I am using PDFBox's PDFTextStripper.getText() for a particular kind of
PDF file generated by a government agency, and the text I'm getting does
not match that displayed by Acrobat Reader for the same files. The
getText() calls occasionally get characters Reader does not display, and
in one case getText() gets an "O" instead of the "U" displayed by
Reader. I would like to know if there's some way I can get same text as
Reader displays.
The text from Reader is "correct", i.e., it is (clearly) the text
intended by the program(s) generating the files. The extracted text
contains typos and misspelled words.
Unfortunately, I cannot share any of the PDF files. They contain
confidential information.
The rest of this email relates various things I have tried, mostly to
understand the problem better.
I copied the text within Reader, just using control-A / control-C, then
pasted the text into a text editor. The text pasted this way matches the
extracted text, not the Reader-displayed text (the copied/pasted text
does not have the line breaks that getText() gives). With my newfound
(very limited) knowledge of how PDFs are constructed, this made me
wonder if some of the content displayed by Reader is somewhere other
than the Tj streams in the document.
I've downloaded and attempted to extract information with various tools
-- mupdf, qpdf, and XpdfReader, so far. I've found it difficult to
figure out how to use them, mostly because their help text assumes you
know things about PDF that I'm still trying to learn. I have not yet
managed, with any of them, to get an uncompressed text document that
shows the PDF commands and their arguments in readable form. I thought
if I could do that I might at least figure out the location of the
information that is displayed by Reader but not extracted by PDFBox. I
haven't gotten much useful out of them yet.
I downloaded PDFBox source and stepped through code to follow how
getText() works. I ran across the LegacyPDFStreamEngine class comments
indicating that it is only to be used for PDFTextStripper. At least
sometimes, a word from the file is passed to
PDFTextStripper.showText(byte[] string) as a byte array of PDF letter
codes, and then showGlyph() is called on each one. Oddly, the spacing
for each glyph is not a constant, which I expected it to be for a
fixed-width font, but if it's only used for extraction, I guess that
doesn't matter.
I put a trace statement on PDFTextStripper.processTextPosition(); for
every character on page 6 of a particular document, it displayed the
page number, character string, the flag indicating whether the character
is to be shown (always true), and the X and Y position of the character.
I put the result into a spreadsheet and sorted it by Y then by X, to see
if the Reader-displayed characters showed up out of sequence. None of
them do.
In the case of "O" instead of "U" -- part of the page header on the
Reader displayed printout has a line with "CUST ID" on it; for pages 2-5
of this file, the extracted text shows "CUST ID" correctly, but "COST
ID" on the 6th page.
Here's the Reader version of those lines:
And the extracted text of the same lines.

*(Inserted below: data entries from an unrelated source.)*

(** The network location of a line, [None] when [urlsplit] raises
    because only one of the two square brackets is present. *)
Definition netloc_of (line : string) : option string :=
  let url := lstrip_c0 line in
  let url := PyStr.remove_char "009" url in
  let url := PyStr.remove_char "013" url in
  let url := PyStr.remove_char "010" url in
  let url := drop_scheme url in
  match url with
  | String "/" (String "/" rest) =>
      let netloc := until_delim rest in
      if xorb (PyStr.contains "[" netloc) (PyStr.contains "]" netloc)
      then None else Some netloc
  | _ => Some EmptyString
  end.

(** [_hostinfo]: host text and port text ([None] when empty). *)
Definition hostinfo_of (netloc : string) : string * option string :=
  let '(_, _, hostinfo) := PyStr.rpartition "@" netloc in
  let '(_, have_open_br, bracketed) := PyStr.partition "[" hostinfo in
  let '(host, port) :=
    if have_open_br then
      let '(host, _, after) := PyStr.partition "]" bracketed in
      let '(_, _, port) := PyStr.partition ":" after in (host, port)
    else
      let '(host, _, port) := PyStr.partition ":" hostinfo in (host, port)
  in
  (host, if PyStr.truthy port then Some port else None).

Definition hostname_of (netloc : string) : option string :=
  let host := fst (hostinfo_of netloc) in
  if PyStr.truthy host then
    let '(h, percent, zone) := PyStr.partition "%" host in
    Some (PyStr.lower h ++ (if percent then "%" else "") ++ zone)%string
  else None.

Definition port_of (netloc : string) : port_attr :=
  match snd (hostinfo_of netloc) with
  | None => PortNone
  | Some p =>
      if PyStr.all_chars PyStr.isdigit p then
        let n := PyStr.int_of_digits 0 p in
        if n <=? 65535 then PortInt n else PortValueError
      else PortValueError
  end.

(** [_userinfo] *)
Definition userinfo_of (netloc : string) : option string * option string :=
  let '(userinfo, have_info, _) := PyStr.rpartition "@" netloc in
  if have_info then
    let '(user, have_password, pw) := PyStr.partition ":" userinfo in
    (Some user, if have_password then Some pw else None)
  else (None, None).

Definition cpython_urlparse (line : string) : option ParseResult :=
  match netloc_of line with
  | None => None
  | Some netloc =>
      Some {| hostname := hostname_of netloc;
              port := port_of netloc;
              username := fst (userinfo_of netloc);
              password := snd (userinfo_of netloc) |}
  end.

End Url.

(* ================================================================== *)
(** * Output and collaborators *)

(** The six stages of the setup pipeline, named after the methods that
    implement them. *)
Inductive stage :=
| parse_proxy_data_stage
| create_temp_profile
| start_chrome
| setup_proxy
| connect_to_proxy
| setup_gradient_extension.

Definition stage_number (s : stage) : nat :=
  match s with
  | parse_proxy_data_stage => 1
  | create_temp_profile => 2
  | start_chrome => 3
  | setup_proxy => 4
  | connect_to_proxy => 5
  | setup_gradient_extension => 6
  end.

Inductive level := Success | Error | Warning | Info | Debug.

(** The threads a worker starts. *)
Inductive target := monitor_extension_health_thread | retry_setup_thread.

(** What a run leaves behind, oldest first. *)
Inductive event :=
| PrintStep (n total : nat)          (* print_step(n, total, ...) *)
| Print (l : level) (text : string)  (* print_success/error/warning/info, logger.* *)
| Call (s : stage)                   (* the stage's method is entered *)
| Sleep (seconds : nat)              (* time.sleep *)
| Start (t : target).                (* threading.Thread(...).start() *)

(** The answers of the browser and of the file system to one run of the
    pipeline: whether each collaborator-backed stage method returns
    [True].  Every such method catches its own exceptions and returns
    [False], so a Boolean is all the pipeline sees.
    [profile_path_assigned] says whether a failing [create_temp_profile]
    got as far as assigning [self.temp_profile_path]. *)
Record env := {
  create_temp_profile_ok : bool;
  profile_path_assigned : bool;
  start_chrome_ok : bool;
  setup_proxy_ok : bool;
  connect_to_proxy_ok : bool;
  setup_gradient_extension_ok : bool
}.

(** The answer to the health query of one poll: the text of the status
    element, [NoSuchElementException], or another exception. *)
Inductive health_query :=
| ElementText (text : string)
| NoSuchElement
| QueryRaises.

(** What [cleanup_for_retry] meets, should the iteration start a retry:
    whether [self.driver.quit()] returns rather than raises, and what
    [os.path.exists(self.temp_profile_path)] answers. *)
Record teardown := {
  quit_returns : bool;
  profile_exists : bool
}.

(** The teardown in which the browser quits and the profile directory is
    still on disk. *)
Definition orderly : teardown :=
  {| quit_returns := true; profile_exists := true |}.

(** One iteration of the poll loop: either the page refresh raises (the
    iteration's [except] branch runs) or the health label is read; [d]
    is what a retry started by this iteration meets on teardown. *)
Inductive observation :=
| RefreshRaises
| Polled (q : health_query) (d : teardown).

(* ================================================================== *)
(** * [ChromeProxyAutomation]: one account worker *)

Module Worker.

Record account := { email : string; password : string }.

(** [self.proxy_data]; the source stores the port as its decimal text,
    the model keeps the number. *)
Record proxy_dict := {
  host : option string;
  port : option nat;
  username : option string;
  proxy_password : option string
}.

Record automation := {
  account_id : nat;
  driver : bool;                        (* a browser handle is held *)
  temp_profile_path : bool;             (* a profile directory is held *)
  proxy_data : option proxy_dict;
  proxy_line : option string;
  gradient_data : option account;
  health_monitoring_active : bool;
  setup_complete : bool;
  was_good_before : bool;
  retry_count : nat;
  max_retries : nat;
  consecutive_disconnects : nat;
  max_consecutive_disconnects : nat
}.

(** [__init__] *)
Definition init (account_id : nat) (account_data : option account)
    (proxy_line : option string) : automation :=
  {| account_id := account_id;
     driver := false;
     temp_profile_path := false;
     proxy_data := None;
     proxy_line := proxy_line;
     gradient_data := account_data;
     health_monitoring_active := false;
     setup_complete := false;
     was_good_before := false;
     retry_count := 0;
     max_retries := 3;
     consecutive_disconnects := 0;
     max_consecutive_disconnects := 3 |}.

(** Field updates. *)
Definition set_driver (v : bool) (w : automation) : automation :=
  {| account_id := account_id w; driver := v;
     temp_profile_path := temp_profile_path w; proxy_data := proxy_data w;
     proxy_line := proxy_line w; gradient_data := gradient_data w;
     health_monitoring_active := health_monitoring_active w;
     setup_complete := setup_complete w;
     was_good_before := was_good_before w; retry_count := retry_count w;
     max_retries := max_retries w;
     consecutive_disconnects := consecutive_disconnects w;
     max_consecutive_disconnects := max_consecutive_disconnects w |}.

Definition set_temp_profile_path (v : bool) (w : automation) : automation :=
  {| account_id := account_id w; driver := driver w;
     temp_profile_path := v; proxy_data := proxy_data w;
     proxy_line := proxy_line w; gradient_data := gradient_data w;
     health_monitoring_active := health_monitoring_active w;
     setup_complete := setup_complete w;
     was_good_before := was_good_before w; retry_count := retry_count w;
     max_retries := max_retries w;
     consecutive_disconnects := consecutive_disconnects w;
     max_consecutive_disconnects := max_consecutive_disconnects w |}.

Definition set_proxy_data (v : option proxy_dict) (w : automation)
    : automation :=
  {| account_id := account_id w; driver := driver w;
     temp_profile_path := temp_profile_path w; proxy_data := v;
     proxy_line := proxy_line w; gradient_data := gradient_data w;
     health_monitoring_active := health_monitoring_active w;
     setup_complete := setup_complete w;
     was_good_before := was_good_before w; retry_count := retry_count w;
     max_retries := max_retries w;
     consecutive_disconnects := consecutive_disconnects w;
     max_consecutive_disconnects := max_consecutive_disconnects w |}.

Definition set_health_monitoring_active (v : bool) (w : automation)
    : automation :=
  {| account_id := account_id w; driver := driver w;
     temp_profile_path := temp_profile_path w; proxy_data := proxy_data w;
     proxy_line := proxy_line w; gradient_data := gradient_data w;
     health_monitoring_active := v;
     setup_complete := setup_complete w;
     was_good_before := was_good_before w; retry_count := retry_count w;
     max_retries := max_retries w;
     consecutive_disconnects := consecutive_disconnects w;
     max_consecutive_disconnects := max_consecutive_disconnects w |}.

Definition set_setup_complete (v : bool) (w : automation) : automation :=
  {| account_id := account_id w; driver := driver w;
     temp_profile_path := temp_profile_path w; proxy_data := proxy_data w;
     proxy_line := proxy_line w; gradient_data := gradient_data w;
     health_monitoring_active := health_monitoring_active w;
     setup_complete := v;
     was_good_before := was_good_before w; retry_count := retry_count w;
     max_retries := max_retries w;
     consecutive_disconnects := consecutive_disconnects w;
     max_consecutive_disconnects := max_consecutive_disconnects w |}.
(** X11. The asynchronous form of a writing method ([initialize],
    [setItem], [removeItem], [clear], [deleteStorage]) changes nothing
    when it is called. When its timer fires on a live adapter, it does to
    the store of that moment what the synchronous form would do: a value
    given to [setItemAsync] is copied then, not at the call. If the
    synchronous form would return, the promise is fulfilled with [Ok]; if
    it would raise, the callback raises that error and the promise stays
    pending for good. *)
Theorem async_write_at_fire (c : call) (w w2 : world) :
  isWrite c = true ->
  let p := fst (callAsync c w) in
  tasks w2 !! p = tasks (snd (callAsync c w)) !! p ->
  deleted w2 = false ->
  st (snd (callAsync c w)) = st w /\
  st (snd (fire p w2)) = snd (callSync c (st w2)) /\
  ((exists r, fst (callSync c (st w2)) = Ret r) ->
     fst (fire p w2) = Ret tt /\
     outcome p (snd (fire p w2)) = Some (Fulfilled UOk)) /\
  (forall e, fst (callSync c (st w2)) = Throw e ->
     fst (fire p w2) = Throw e /\
     forall later, outcome p (exec later (snd (fire p w2))) = Some Pending).
Proof.
  intros W p E L. unfold deleted in L.
  destruct (write_descriptor c W) as (act & D & S).
  destruct (D w) as [D1 D2]. fold p in D2. rewrite D2 in E.
  destruct (S (st w2) L) as (S1 & S2 & S3).
  split; [done|].
  pose proof (fired_task _ _ _ _ E) as T.
  rewrite (fire_armed _ _ _ _ E) in *.
  rewrite timerCallback_run, preempted_live in * by done.
  cbn [wellFormed resolve reject isSet xorb action fst snd st] in *.
  rewrite S1. split; [by destruct (act (st w2)) as [[[]|e] s1]|].
  split.
  - intros R. apply S2 in R.
    destruct (act (st w2)) as [[[]|e] s1]; [|done].
    split; [done|]. unfold outcome. cbn [fst snd tasks] in *. by rewrite T.
  - intros e R. apply S3 in R.
    destruct (act (st w2)) as [[[]|e'] s1]; [done|].
    cbn [fst snd] in *. injection R as ->. split; [done|].
    intros later. unfold outcome.
    by rewrite (exec_idle_task p later _ Pending T).
Qed.

Lemma async_write_at_fire_witness :
  let w := initial [OArray [VNum 1]] in
  let w2 := write 0 (OArray [VNum 2]) (snd (callAsync (SetItem "a" (VRef 0)) w)) in
  let w3 := snd (callAsync (SetItem "f" (VFunction "g")) w) in
  entries w2 = [] /\
  readItem "a" (st (snd (fire 0 w2))) = Ret (DArray [DNum 2]) /\
  outcome 0 (snd (fire 0 w2)) = Some (Fulfilled UOk) /\
  fst (fire 0 w3) = Throw DataCloneError /\
  outcome 0 (exec [Fire 0; Sync Clear] (snd (fire 0 w3))) = Some Pending.
Proof.
  intros w w2 w3.
  destruct (async_write_at_fire (SetItem "a" (VRef 0)) w w2 eq_refl
              eq_refl eq_refl) as (_ & A & B & _).
  destruct (async_write_at_fire (SetItem "f" (VFunction "g")) w w3 eq_refl
              eq_refl eq_refl) as (_ & _ & _ & C).
  assert (A' : st (snd (fire 0 w2)) =
               snd (callSync (SetItem "a" (VRef 0)) (st w2))) by exact A.
  split; [reflexivity|]. split; [rewrite A'; reflexivity|].
  split; [exact (proj2 (B (ex_intro _ _ eq_refl)))|].
  destruct (C DataCloneError eq_refl) as [C1 C2].
  split; [exact C1|exact (C2 [Fire 0; Sync Clear])].
Defined.

(** X12. [initialize] is the one method that the latch does not close in
    its synchronous form: on a deleted storage [initSync] still returns
    [Ok] and sets the name. [initAsync] is rejected with the deletion
    error there, and sets the name all the same. Neither unsets the
    latch. *)
Theorem init_after_deletion (w : world) (name : option string) :
  deleted w = true ->
  callSync (Init name) (st w) =
    (Ret UOk, set_storageName (default defaultStorageName name) (st w)) /\
  (let p := fst (initAsync name w) in
   let w' := snd (fire p (snd (initAsync name w))) in
   outcome p w' = Some (Rejected (UErr StorageDeletedError)) /\
   st w' = set_storageName (default defaultStorageName name) (st w) /\
   deleted w' = true).
Proof.
  unfold deleted. intros D. split; [done|].
  unfold initAsync. erewrite async_fire; [|reflexivity].
  rewrite async_spec. cbn [fst snd ret]. rewrite outcome_last.
  rewrite timerCallback_run, preempted_deleted by done. cbn.
  by rewrite D.
Qed.

Lemma init_after_deletion_witness :
  let w := exec [Sync (Init (Some "a")); Sync DeleteStorage] (initial []) in
  deleted w = true /\
  fst (callSync (Init (Some "b")) (st w)) = Ret UOk /\
  storageName (this (snd (callSync (Init (Some "b")) (st w)))) = "b" /\
  outcome 0 (exec [Async (Init None); Fire 0] w) =
    Some (Rejected (UErr StorageDeletedError)) /\
  storageName (this (st (exec [Async (Init None); Fire 0] w))) =
    defaultStorageName.
Proof.
  intros w.
  assert (D : deleted w = true) by reflexivity.
  destruct (init_after_deletion w (Some "b") D) as [A _].
  destruct (init_after_deletion w None D) as (_ & B & C & _).
  split; [exact D|]. split; [by rewrite A|]. split; [by rewrite A|].
  split; [exact B|]. change (exec [Async (Init None); Fire 0] w)
    with (snd (fire (fst (initAsync None w)) (snd (initAsync None w)))).
  by rewrite C.
Defined.

(** X13. A live adapter raises one error only: in its synchronous form
    every method returns, except [setItem] of a value that cannot be
    copied, which raises [DataCloneError] and changes nothing. *)
Theorem no_error_while_live (h : heap) (es : list event) (c : call) :
  let w := exec es (initial h) in
  deleted w = false ->
  (exists r s', callSync c (st w) = (Ret r, s')) \/
  (exists key v, c = SetItem key v /\
     callSync c (st w) = (Throw DataCloneError, st w) /\
     forall n, serialize n (mem (st w)) v = None).
Proof.
  intros w L. unfold deleted in L.
  destruct c as [name|key|key value|key| | |index| ]; cbn [callSync].
  - left. by do 2 eexists.
  - left. destruct (store_ok_get key _ (proj1 (reachable_ok h es))) as [d C].
    fold w in C.
    destruct (getItemSync_live (st w) key d L C) as (r & ext & E & _).
    unfold bind at 1. rewrite E. by do 2 eexists.
  - unfold void, setItemSync, bind, clone, modify.
    rewrite checkStorage_live by done.
    destruct (structuredClone value (mem (st w))) as [[copy h']|e] eqn:E.
    + left. by do 2 eexists.
    + right. exists key, value. split; [done|].
      apply structuredClone_throws in E as [-> N]. by split.
  - left. unfold void, removeItemSync, bind, modify.
    rewrite checkStorage_live by done. by do 2 eexists.
  - left. unfold void, clearSync, bind, modify.
    rewrite checkStorage_live by done. by do 2 eexists.
  - left. unfold sizeSync, bind, gets.
    rewrite checkStorage_live by done. by do 2 eexists.
  - left. unfold bind at 1. rewrite keySync_live by done. by do 2 eexists.
  - left. unfold void, deleteStorageSync, bind, modify.
    rewrite checkStorage_live by done. by do 2 eexists.
Qed.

The "CUST ID" is part of a page header; on pages 2-5, "CUST ID" is
displayed and extracted correctly. This is the only case I've noticed so
far where there's a seeming change in a character, as opposed to extra
characters.
Here are some other redacted lines from the Reader display of this report:
And here is the extracted text from the same part of the file:
I included these images inline; I also attached them, since I don't know
what facilities people have to read inline attachments.
The similarity of the errors on these lines -- that all three of the
error lines had dates in February in the second position on the line and
all had the same error -- must mean something, but I don't know what.
I've got other information, but I don't know how much of it (or of what
I've provided) is helpful.
I do not expect anyone to 'solve the problem' based on this information.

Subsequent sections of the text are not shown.